START Data for the task

(** A text of the normalised shape that is not mild loses a marker. *)
Lemma clean_changes_wild (y : text) :
  lacks is_stripped y ->
  mild y = false ->
  clean_response_for_speech y <> y.
Proof.
  intros Hs Hm.
  assert (H10 : lacks (is_char 10%N) y) by now apply lacks_stripped_char.
  assert (Hlt : exists k, is_marker k = true
                  /\ (count (is_char k) (clean_response_for_speech y)
                      < count (is_char k) y)%nat).
  2:{ destruct Hlt as (k & _ & Hlt). intro Heq. rewrite Heq in Hlt. lia. }
  rewrite clean_rules.
  destruct (le_lt_dec 2 (count (is_char 42%N) y)) as [H42|H42].
  { exists 42. split; [reflexivity|].
    rewrite (rules_split 2). apply run_count_lt.
    - apply (late_rules_keep _ 2 (is_char_marker 42 eq_refl)).
    - change (run (firstn 2 rules) y)
        with (re_sub (delimited 42%N) [TRef 1] (re_sub re_bold [TRef 1] y)).
      pose proof (re_sub_count_le (is_char 42%N) re_bold [TRef 1] y) as H1.
      assert (Hn : lacks (is_char 10%N) (re_sub re_bold [TRef 1] y)).
      { apply re_sub_Forall; [exact H10|repeat constructor]. }
      destruct (le_lt_dec 2 (count (is_char 42%N) (re_sub re_bold [TRef 1] y)))
        as [H2|H2].
      + pose proof (delimited_step_lt 42 _ Hn H2).
        assert (count (is_char 42%N) (re_sub re_bold [TRef 1] y)
                <= count (is_char 42%N) y)%nat
          by (apply H1; [repeat constructor|simpl; lia]).
        lia.
      + pose proof (re_sub_count_le (is_char 42%N) (delimited 42%N) [TRef 1]
                      (re_sub re_bold [TRef 1] y)) as H3.
        assert (count (is_char 42%N)
                  (re_sub (delimited 42%N) [TRef 1] (re_sub re_bold [TRef 1] y))
                <= count (is_char 42%N) (re_sub re_bold [TRef 1] y))%nat
          by (apply H3; [repeat constructor|simpl; lia]).
        lia. }
  destruct (le_lt_dec 2 (count (is_char 95%N) y)) as [H95|H95].
  { exists 95. split; [reflexivity|].
    rewrite (rules_split 3). apply run_count_lt.
    - apply (late_rules_keep _ 3 (is_char_marker 95 eq_refl)).
    - change (run (firstn 3 rules) y)
        with (re_sub (delimited 95%N) [TRef 1] (run (firstn 2 rules) y)).
      assert (H1 : (count (is_char 95%N) (run (firstn 2 rules) y)
                    <= count (is_char 95%N) y)%nat).
      { apply run_count_le.
        pose proof (rules_keep_markers (is_char 95%N)
                      (is_char_marker 95 eq_refl)) as H.
        rewrite (rules_split 2) in H. now apply Forall_app in H as [H _]. }
      assert (Hn : lacks (is_char 10%N) (run (firstn 2 rules) y)).
      { change (run (firstn 2 rules) y)
          with (re_sub re_italic [TRef 1] (re_sub re_bold [TRef 1] y)).
        apply re_sub_Forall; [|repeat constructor].
        apply re_sub_Forall; [exact H10|repeat constructor]. }
      destruct (le_lt_dec 2 (count (is_char 95%N) (run (firstn 2 rules) y)))
        as [H2|H2].
      + pose proof (delimited_step_lt 95 _ Hn H2). lia.
      + pose proof (re_sub_count_le (is_char 95%N) (delimited 95%N) [TRef 1]
                      (run (firstn 2 rules) y)) as H3.
        assert (count (is_char 95%N)
                  (re_sub (delimited 95%N) [TRef 1] (run (firstn 2 rules) y))
                <= count (is_char 95%N) (run (firstn 2 rules) y))%nat
          by (apply H3; [repeat constructor|simpl; lia]).
        lia. }
  unfold mild in Hm.
  assert (Hh : starts_marked y = true).
  { destruct (starts_marked y); [reflexivity|].
    assert (Nat.leb (count (is_char 42%N) y) 1 = true) as E1
      by (apply Nat.leb_le; lia).
    assert (Nat.leb (count (is_char 95%N) y) 1 = true) as E2
      by (apply Nat.leb_le; lia).
    rewrite E1, E2 in Hm. discriminate. }
  destruct y as [|c y]; [discriminate|]. cbn [starts_marked] in Hh.
  assert (Hc : is_marker c = true /\ is_bullet c = true).
  { unfold is_char in Hh.
    apply orb_true_iff in Hh as [Hh|Hh]; apply N.eqb_eq in Hh; subst c;
      split; reflexivity. }
  destruct Hc as [Hmk Hb].
  exists c. split; [exact Hmk|].
  rewrite (rules_split 7). apply run_count_lt.
  - apply (late_rules_keep _ 7 (is_char_marker c Hmk)).
  - change (firstn 7 rules)
      with (firstn 6 rules ++ [re_sub re_bullet_line []]).
    rewrite run_app.
    rewrite (run_fixed (firstn 6 rules) (c :: y)).
    + now apply bullet_line_lt.
    + apply early_rules_fixed; [exact Hs|lia|lia].
Qed.

Lemma marker_char k :
  is_marker k = true -> forall c, is_marker c = false -> is_char k c = false.
Proof.
  intros Hk c Hc. unfold is_char. destruct (N.eqb_spec k c); [|reflexivity].
  subst c. congruence.
Qed.

(** A text without markers is mild. *)
Lemma lacks_marker_mild (y : text) : lacks is_marker y -> mild y = true.
Proof.
  intro Hm. unfold mild.
  rewrite (count_lacks (is_char 42) y), (count_lacks (is_char 95) y).
  - destruct y as [|c y]; [reflexivity|].
    inversion Hm as [|c' y' Hc _]; subst. cbn [starts_marked].
    now rewrite (marker_char 42 eq_refl c Hc), (marker_char 8226 eq_refl c Hc).
  - apply (lacks_weaken is_marker); [apply (marker_char 95 eq_refl)|exact Hm].
  - apply (lacks_weaken is_marker); [apply (marker_char 42 eq_refl)|exact Hm].
Qed.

END Data for the task

For the word "discriminate", return every line of the records that holds it.

    rewrite E1, E2 in Hm. discriminate. }
  destruct y as [|c y]; [discriminate|]. cbn [starts_marked] in Hh.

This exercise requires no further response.